### Work task
Below are the records; give again exactly the line with "Definition strict_eq_values (a", the line with "creation calls, so", and each line that lies between them, and nothing besides.

### The data

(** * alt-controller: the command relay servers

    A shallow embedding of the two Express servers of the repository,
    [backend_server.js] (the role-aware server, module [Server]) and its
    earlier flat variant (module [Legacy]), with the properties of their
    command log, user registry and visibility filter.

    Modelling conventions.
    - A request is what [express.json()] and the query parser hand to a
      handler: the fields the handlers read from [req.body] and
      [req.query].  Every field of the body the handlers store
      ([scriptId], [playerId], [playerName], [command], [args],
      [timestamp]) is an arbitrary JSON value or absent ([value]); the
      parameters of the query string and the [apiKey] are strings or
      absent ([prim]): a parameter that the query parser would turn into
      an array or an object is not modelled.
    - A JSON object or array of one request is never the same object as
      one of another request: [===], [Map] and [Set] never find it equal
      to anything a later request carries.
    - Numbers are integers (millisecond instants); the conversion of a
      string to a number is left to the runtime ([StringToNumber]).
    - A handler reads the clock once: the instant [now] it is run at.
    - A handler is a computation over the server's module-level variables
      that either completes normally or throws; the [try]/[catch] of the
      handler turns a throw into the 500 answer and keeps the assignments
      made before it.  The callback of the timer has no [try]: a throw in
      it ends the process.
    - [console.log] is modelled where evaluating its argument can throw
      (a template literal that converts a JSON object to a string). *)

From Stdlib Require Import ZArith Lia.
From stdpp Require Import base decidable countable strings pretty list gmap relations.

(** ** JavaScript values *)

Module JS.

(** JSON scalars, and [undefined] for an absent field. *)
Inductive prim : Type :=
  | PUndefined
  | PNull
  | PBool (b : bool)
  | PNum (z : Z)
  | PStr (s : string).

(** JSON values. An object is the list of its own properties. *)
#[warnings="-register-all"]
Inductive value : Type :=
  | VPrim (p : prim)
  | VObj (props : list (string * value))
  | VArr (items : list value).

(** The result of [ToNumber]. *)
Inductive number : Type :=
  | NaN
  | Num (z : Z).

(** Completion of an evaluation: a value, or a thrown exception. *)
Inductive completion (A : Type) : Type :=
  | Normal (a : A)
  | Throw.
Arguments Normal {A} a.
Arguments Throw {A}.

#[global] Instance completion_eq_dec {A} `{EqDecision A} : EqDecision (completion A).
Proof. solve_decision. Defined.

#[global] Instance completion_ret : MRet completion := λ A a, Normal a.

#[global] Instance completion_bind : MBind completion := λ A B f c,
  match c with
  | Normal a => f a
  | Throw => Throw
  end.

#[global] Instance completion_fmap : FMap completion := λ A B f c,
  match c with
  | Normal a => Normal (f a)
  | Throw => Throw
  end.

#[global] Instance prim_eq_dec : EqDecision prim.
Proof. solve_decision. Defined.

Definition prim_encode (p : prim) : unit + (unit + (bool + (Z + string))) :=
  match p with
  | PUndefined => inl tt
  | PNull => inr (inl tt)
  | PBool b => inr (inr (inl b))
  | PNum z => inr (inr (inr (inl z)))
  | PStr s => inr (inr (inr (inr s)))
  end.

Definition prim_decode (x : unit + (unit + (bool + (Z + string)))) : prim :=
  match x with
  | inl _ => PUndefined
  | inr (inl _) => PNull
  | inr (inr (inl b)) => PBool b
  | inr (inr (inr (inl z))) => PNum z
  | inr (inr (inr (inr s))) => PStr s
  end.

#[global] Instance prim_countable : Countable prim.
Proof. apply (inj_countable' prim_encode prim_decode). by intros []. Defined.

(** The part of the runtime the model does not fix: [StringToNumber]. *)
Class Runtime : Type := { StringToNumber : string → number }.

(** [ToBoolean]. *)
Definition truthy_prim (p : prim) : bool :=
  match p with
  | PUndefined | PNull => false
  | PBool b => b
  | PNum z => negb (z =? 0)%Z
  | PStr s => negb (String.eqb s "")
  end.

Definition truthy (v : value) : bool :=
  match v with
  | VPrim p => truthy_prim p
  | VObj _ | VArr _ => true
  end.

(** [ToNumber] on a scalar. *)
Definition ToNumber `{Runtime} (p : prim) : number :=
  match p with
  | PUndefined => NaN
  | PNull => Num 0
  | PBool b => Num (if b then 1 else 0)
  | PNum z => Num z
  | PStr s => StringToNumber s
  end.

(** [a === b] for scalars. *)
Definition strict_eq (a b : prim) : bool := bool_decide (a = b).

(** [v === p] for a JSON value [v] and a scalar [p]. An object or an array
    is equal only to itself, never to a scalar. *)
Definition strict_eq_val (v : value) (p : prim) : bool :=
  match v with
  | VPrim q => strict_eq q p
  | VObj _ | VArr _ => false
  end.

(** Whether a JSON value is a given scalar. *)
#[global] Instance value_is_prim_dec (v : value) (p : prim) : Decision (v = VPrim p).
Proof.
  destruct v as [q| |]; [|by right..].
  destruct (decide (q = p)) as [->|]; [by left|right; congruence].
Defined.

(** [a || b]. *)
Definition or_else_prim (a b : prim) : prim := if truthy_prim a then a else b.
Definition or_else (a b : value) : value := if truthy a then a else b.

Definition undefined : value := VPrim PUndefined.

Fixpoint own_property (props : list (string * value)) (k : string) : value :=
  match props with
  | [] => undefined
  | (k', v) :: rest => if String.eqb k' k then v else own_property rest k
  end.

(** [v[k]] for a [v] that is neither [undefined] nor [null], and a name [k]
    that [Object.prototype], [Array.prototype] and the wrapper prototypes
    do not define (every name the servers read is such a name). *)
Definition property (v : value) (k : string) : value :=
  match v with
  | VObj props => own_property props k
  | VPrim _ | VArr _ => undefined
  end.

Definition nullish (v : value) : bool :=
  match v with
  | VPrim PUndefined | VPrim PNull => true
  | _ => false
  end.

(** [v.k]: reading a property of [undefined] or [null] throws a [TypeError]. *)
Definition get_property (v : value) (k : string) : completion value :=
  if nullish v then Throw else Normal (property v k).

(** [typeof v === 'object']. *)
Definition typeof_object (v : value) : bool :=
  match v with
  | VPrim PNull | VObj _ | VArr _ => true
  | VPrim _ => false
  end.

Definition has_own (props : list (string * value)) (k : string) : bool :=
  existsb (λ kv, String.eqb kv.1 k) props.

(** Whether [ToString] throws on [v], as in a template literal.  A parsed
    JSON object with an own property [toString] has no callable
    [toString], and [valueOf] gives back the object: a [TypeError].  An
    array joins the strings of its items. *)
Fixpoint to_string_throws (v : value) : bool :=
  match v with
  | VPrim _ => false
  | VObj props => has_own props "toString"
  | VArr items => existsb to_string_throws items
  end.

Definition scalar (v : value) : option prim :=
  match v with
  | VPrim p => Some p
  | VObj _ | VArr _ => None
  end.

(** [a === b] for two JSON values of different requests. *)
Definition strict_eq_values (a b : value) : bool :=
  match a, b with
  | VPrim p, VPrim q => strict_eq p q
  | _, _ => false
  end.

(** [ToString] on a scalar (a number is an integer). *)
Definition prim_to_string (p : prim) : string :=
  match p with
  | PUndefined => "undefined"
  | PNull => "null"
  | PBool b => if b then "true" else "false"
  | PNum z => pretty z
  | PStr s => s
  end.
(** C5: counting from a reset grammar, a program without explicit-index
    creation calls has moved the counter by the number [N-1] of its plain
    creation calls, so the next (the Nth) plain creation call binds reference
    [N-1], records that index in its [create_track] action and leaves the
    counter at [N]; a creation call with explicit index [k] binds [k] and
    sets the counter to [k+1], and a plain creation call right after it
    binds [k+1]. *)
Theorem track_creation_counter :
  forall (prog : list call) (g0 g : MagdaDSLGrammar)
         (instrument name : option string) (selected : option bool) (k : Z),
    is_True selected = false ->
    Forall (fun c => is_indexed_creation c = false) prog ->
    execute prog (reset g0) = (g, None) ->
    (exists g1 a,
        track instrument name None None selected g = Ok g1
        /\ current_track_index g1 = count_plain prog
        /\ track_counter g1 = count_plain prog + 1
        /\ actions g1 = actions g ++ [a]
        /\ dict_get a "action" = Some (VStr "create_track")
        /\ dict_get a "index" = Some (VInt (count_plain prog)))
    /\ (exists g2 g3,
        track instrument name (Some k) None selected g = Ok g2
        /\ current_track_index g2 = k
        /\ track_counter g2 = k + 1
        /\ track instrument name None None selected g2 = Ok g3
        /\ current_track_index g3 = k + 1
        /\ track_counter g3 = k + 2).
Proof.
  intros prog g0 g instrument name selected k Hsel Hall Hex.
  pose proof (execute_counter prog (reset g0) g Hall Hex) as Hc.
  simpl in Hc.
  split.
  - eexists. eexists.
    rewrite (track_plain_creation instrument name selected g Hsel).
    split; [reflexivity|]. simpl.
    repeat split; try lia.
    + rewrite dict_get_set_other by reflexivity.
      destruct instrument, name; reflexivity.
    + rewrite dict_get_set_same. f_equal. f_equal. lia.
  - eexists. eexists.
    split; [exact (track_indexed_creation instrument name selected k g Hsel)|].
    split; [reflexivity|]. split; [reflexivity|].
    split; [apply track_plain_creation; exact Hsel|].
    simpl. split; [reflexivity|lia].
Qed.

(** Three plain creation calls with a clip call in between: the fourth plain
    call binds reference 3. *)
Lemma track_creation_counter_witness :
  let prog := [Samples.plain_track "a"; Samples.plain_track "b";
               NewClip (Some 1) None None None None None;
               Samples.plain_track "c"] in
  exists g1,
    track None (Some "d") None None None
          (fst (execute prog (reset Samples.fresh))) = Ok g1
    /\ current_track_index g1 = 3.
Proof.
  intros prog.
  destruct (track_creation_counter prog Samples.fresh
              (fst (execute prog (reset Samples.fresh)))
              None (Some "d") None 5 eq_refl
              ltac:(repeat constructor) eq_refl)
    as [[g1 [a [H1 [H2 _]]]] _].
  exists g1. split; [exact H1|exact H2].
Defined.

### Task result
Definition strict_eq_values (a b : value) : bool :=
  match a, b with
  | VPrim p, VPrim q => strict_eq p q
  | _, _ => false
  end.

(** [ToString] on a scalar (a number is an integer). *)
Definition prim_to_string (p : prim) : string :=
  match p with
  | PUndefined => "undefined"
  | PNull => "null"
  | PBool b => if b then "true" else "false"
  | PNum z => pretty z
  | PStr s => s
  end.
(** C5: counting from a reset grammar, a program without explicit-index
    creation calls has moved the counter by the number [N-1] of its plain
    creation calls, so the next (the Nth) plain creation call binds reference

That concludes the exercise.